Dromaeosaurs, known colloquially as raptors, are a family of theropod dinosaurs. They were found only in the Northern Hemisphere. These carnivorous dinosaurs differed from the other meat-eaters by their light and gracile skeletons, keen senses and deadly sickle-like claws on their feet. The last raptors even had true feathers on their bodies, and possess various skeletal features that connect them with birds, especially flightless ones.
Curiously, dromaeosaurs had shrunk during the course of their evolution - from Utahraptor (6 m long) and Deinonychus (4 m long) to much smaller Velociraptor (2 m long) and even smaller Microraptor - a trend that enabled them to survive for millions of years and for their cousins to evolve into first modern birds.

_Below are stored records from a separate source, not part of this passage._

Lemma SetShowTrace_wf (s : Z) : preserves_wf (SetShowTrace s).
Proof.
  unfold SetShowTrace. destruct (_ || _); auto with wf_db.
  apply bind_wf; auto with wf_db. apply modify_wf.
  intros w [? ? ? ? ?]. destruct w; split; assumption.
Qed.

Lemma SetStream_preserves_wf (streamType : Z) (newStream : FILE_ptr) :
  preserves_wf (SetStream streamType newStream).
Proof.
  unfold SetStream. destruct (_ && _); auto with wf_db.
  apply bind_wf; auto with wf_db. apply modify_wf.
  intros w Hw. apply SetStream_wf, Hw.
Qed.

Lemma strncpy_wf (dst : list ascii) (src : text) :
  length dst = sizeof_file -> drop (sizeof_file - 1) dst = [NUL] ->
  length (strncpy dst src (sizeof_file - 1)) = sizeof_file
  /\ drop (sizeof_file - 1) (strncpy dst src (sizeof_file - 1)) = [NUL].
Proof.
  intros Hl Hd. unfold strncpy.
  assert (Ht : length (take (sizeof_file - 1)
                         (c_str src ++ replicate (sizeof_file - 1) NUL))
               = (sizeof_file - 1)%nat).
  { rewrite length_take, length_app, length_replicate. lia. }
  split.
  - rewrite length_app, Ht, Hd. reflexivity.
  - rewrite drop_app_length'; [exact Hd | symmetry; exact Ht].
Qed.

Lemma SetFilename_wf (newFilename : option text) : preserves_wf (SetFilename newFilename).
Proof.
  unfold SetFilename. destruct newFilename as [s|]; auto with wf_db.
  apply bind_wf; auto with wf_db. apply modify_wf.
  intros w [? ? ? Hl Hd]. destruct (strncpy_wf (file w) s Hl Hd).
  destruct w; split; assumption.
Qed.

Lemma snprintf_s_wf (dst : list ascii) (src : text) :
  length dst = sizeof_file -> drop (sizeof_file - 1) dst = [NUL] ->
  length (snprintf_s dst (sizeof_file - 1) src) = sizeof_file
  /\ drop (sizeof_file - 1) (snprintf_s dst (sizeof_file - 1) src) = [NUL].
Proof.
  intros Hl Hd. unfold snprintf_s, sizeof_file in *. cbn [Nat.sub].
  set (out := take 30 (c_str src)).
  assert (Ho : (length out <= 30)%nat) by (unfold out; rewrite length_take; lia).
  split.
  - rewrite length_app. cbn [length]. rewrite length_drop. lia.
  - rewrite drop_app_ge by lia.
    replace (31 - length out)%nat with (S (30 - length out)) by lia.
    cbn [drop]. rewrite drop_drop.
    replace (S (length out) + (30 - length out))%nat with 31%nat by lia.
    exact Hd.
Qed.

Lemma DisplayLock_wf : preserves_wf DisplayLock.
Proof.
  intros w w' r [? Hl ? ? ?]. unfold DisplayLock. rewrite bind_gets.
  unfold bind, when, pthread_mutex_lock, modify, ret.
  destruct (truthy (isLocked w)) eqn:E; cbn [negb].
  - intros [= _ <-]. destruct w; split; cbn in *; auto.
  - rewrite Hl. intros [= _ <-]. destruct w; split; cbn in *; auto.
Qed.

Lemma DisplayUnlock_wf : preserves_wf DisplayUnlock.
Proof.
  intros w w' r [? Hl ? ? ?]. unfold DisplayUnlock. rewrite bind_gets.
  unfold bind, when, pthread_mutex_unlock, modify, ret.
  destruct (truthy (isLocked w)) eqn:E.
  - rewrite Hl. intros [= _ <-]. destruct w; split; cbn in *; auto.
  - intros [= _ <-]. destruct w; split; cbn in *; auto.
Qed.

Lemma parse_options_wf (opts : list ascii) : preserves_wf (parse_options opts).
Proof.
  induction opts as [|opt opts IH]; cbn [parse_options]; auto with wf_db.
  apply bind_wf; [|intros _; exact IH]. unfold parse_option.
  destruct (Ascii.eqb opt "s");
    [apply bind_wf; auto using SetVerbose_wf with wf_db|].
  destruct (Ascii.eqb opt "n");
    [apply bind_wf; auto using SetColorfulness_wf with wf_db|].
  auto with wf_db.
Qed.

Lemma InitializeDisplay_wf (stdout_isatty stderr_isatty : bool)
    (opts : list ascii) (base : text) :
  preserves_wf (__InitializeDisplay stdout_isatty stderr_isatty opts base).
Proof.
  unfold __InitializeDisplay.
  apply bind_wf; [|intros _].
  { apply when_wf, modify_wf. intros w [? ? ? ? ?]. destruct w; split; assumption. }
  apply bind_wf; [|intros _].
  { apply when_wf, modify_wf. intros w [? ? ? ? ?]. destruct w; split; assumption. }
  apply bind_wf; [apply SetVerbose_wf | intros _].
  apply bind_wf; [apply SetColorfulness_wf | intros _].
  do 3 (apply bind_wf; [apply SetStream_preserves_wf | intros _]).
  apply bind_wf; [apply parse_options_wf | intros _].
  apply bind_wf; [|intros _; apply ret_wf].
  apply modify_wf. intros w [? ? ? Hl Hd].
  destruct (snprintf_s_wf (file w) base Hl Hd). destruct w; split; assumption.
Qed.

(** A call of [__Display] that meets the conditions of [Display_run]. *)
Lemma Display_wf (function : text) (type : Z) (fd : FILE_ptr)
    (color : text) (now : tm) (out : text) (w : world) :
  wf w ->
  wf (set_trace (trace w ++ Display_events function type fd color now out w)
        (set_timestamp (strftime_T now) w)).
Proof. intros [? ? ? ? ?]. destruct w; split; assumption. Qed.

(** Every program starts with [InitializeDisplay] in a well-formed world. *)
Lemma InitializeDisplay_startup (stdout_isatty stderr_isatty : bool)
    (opts : list ascii) (base : text) (w : world) (r : Z) :
  __InitializeDisplay stdout_isatty stderr_isatty opts base startup = Ret r w ->
  wf w.
Proof. apply InitializeDisplay_wf, startup_wf. Qed.

(** * Further properties of the code *)

(** ** Initialisation *)

Lemma parse_options_run (opts : list ascii) (w : world) :
  parse_options opts w
  = Ret tt (set_verbose (if opt_given "s" opts then DISABLE else verbose w)
              (set_colorfulness (if opt_given "n" opts then DISABLE else colorfulness w)
                 w)).
Proof.
  revert w. induction opts as [|opt opts IH]; intros w.
  - destruct w; reflexivity.
  - cbn [parse_options]. unfold opt_given in *. cbn [existsb].
    rewrite (Ascii.eqb_sym "s" opt), (Ascii.eqb_sym "n" opt).
    unfold parse_option.
    destruct (Ascii.eqb opt "s") eqn:Es.
    + apply Ascii.eqb_eq in Es. subst opt. cbn [Ascii.eqb Bool.eqb orb].
      erewrite bind_eq by reflexivity. rewrite IH.
      destruct w; cbn. destruct (existsb _ _), (existsb _ _); reflexivity.
    + destruct (Ascii.eqb opt "n") eqn:En.
      * erewrite bind_eq by reflexivity. rewrite IH.
        destruct w; cbn. destruct (existsb _ _), (existsb _ _); reflexivity.
      * erewrite bind_eq by reflexivity. rewrite IH. reflexivity.
Qed.

Lemma when_modify (b : bool) (f : world -> world) (w : world) :
  when b (modify f) w = Ret tt (if b then f w else w).
Proof. destruct b; reflexivity. Qed.

(** [__InitializeDisplay] returns 0 in every world, for every answer of the
    C library. *)
Lemma InitializeDisplay_run (stdout_isatty stderr_isatty : bool)
    (opts : list ascii) (base : text) (w : world) :
  __InitializeDisplay stdout_isatty stderr_isatty opts base w
  = Ret 0 (initialized stdout_isatty stderr_isatty opts base w).
Proof.
  unfold __InitializeDisplay.
  erewrite bind_eq by apply when_modify.
  erewrite bind_eq by apply when_modify.
  do 5 (erewrite bind_eq by reflexivity).
  erewrite bind_eq by apply parse_options_run.
  erewrite bind_eq by reflexivity.
  unfold ret, initialized. f_equal.
  destruct w, stdout_isatty, stderr_isatty; reflexivity.
Qed.




(** X2. __InitializeDisplay binds STANDARD to stdout and WARNING and ERROR to
    stderr, whatever the three destinations were before: it undoes every
    earlier SetStream. *)
Theorem InitializeDisplay_streams (stdout_isatty stderr_isatty : bool)
    (opts : list ascii) (base : text) (w : world) :
  length (streams w) = 3%nat ->
  exists w',
    __InitializeDisplay stdout_isatty stderr_isatty opts base w = Ret 0 w'
    /\ GetStream STANDARD w' = Ret stdout w'
    /\ GetStream WARNING w' = Ret stderr w'
    /\ GetStream ERROR w' = Ret stderr w'.
Proof.
  intros Hl. eexists. split; [apply InitializeDisplay_run|].
  unfold GetStream, gets. cbn [Z.leb Z.compare STANDARD WARNING ERROR andb].
  destruct w as [v c f a sT ss oF eF l ts cl tr]. cbn in Hl.
  destruct ss as [|s0 [|s1 [|s2 [|? ?]]]]; try discriminate Hl.
  repeat split; reflexivity.
Qed.

Lemma InitializeDisplay_streams_witness :
  exists w',
    __InitializeDisplay true true [] (cs "demo.c")
      (set_streams [fopened 0; fopened 1; NULL] ready) = Ret 0 w'
    /\ GetStream STANDARD w' = Ret stdout w'
    /\ GetStream WARNING w' = Ret stderr w'
    /\ GetStream ERROR w' = Ret stderr w'.
Proof.
  apply (InitializeDisplay_streams true true [] (cs "demo.c")
           (set_streams [fopened 0; fopened 1; NULL] ready)).
  reflexivity.
Defined.

(** X3. After __InitializeDisplay the label is the first 30 characters of
    the base name: snprintf is given sizeof(file)-1 = 31 as the size and
    keeps one cell of it for the terminator, so it stores one character less
    than SetFilename does. *)
Theorem InitializeDisplay_label (stdout_isatty stderr_isatty : bool)
    (opts : list ascii) (base : text) (w : world) :
  exists w',
    __InitializeDisplay stdout_isatty stderr_isatty opts base w = Ret 0 w'
    /\ GetFilename w' = Ret (take 30 (c_str base)) w'.
Proof.
  eexists. split; [apply InitializeDisplay_run|].
  unfold GetFilename, gets. f_equal.
  cbn [initialized file]. unfold snprintf_s, sizeof_file. cbn [Nat.sub].
  apply c_str_until_NUL, take_no_NUL, c_str_no_NUL.
Qed.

Dromaeosaurs were also among the most social of theropods. Many species of them, including even the largest known, may have lived and hunted in packs, which varied in numbers and would even have family structures within them. While most theropods are now known to have lived and hunt this way in real life, raptors are the first to have been evidenced to do so.
List of dromaeosaursEdit
Utahraptor was the largest raptor, as well as one of the first. It lived in North America as well as some patches of Europe. Shortly afterwards, the arboreal Microraptor arrived in China. The large Deinonychus evolved in North America.
During the late Cretaceous, a diverse range of dromaeosaurs evolved. The infamous Velociraptor lived in the deserts of Mongolia. Meanwhile in North America, raptors like Hesperonychus and Dromaeosaurus thrived.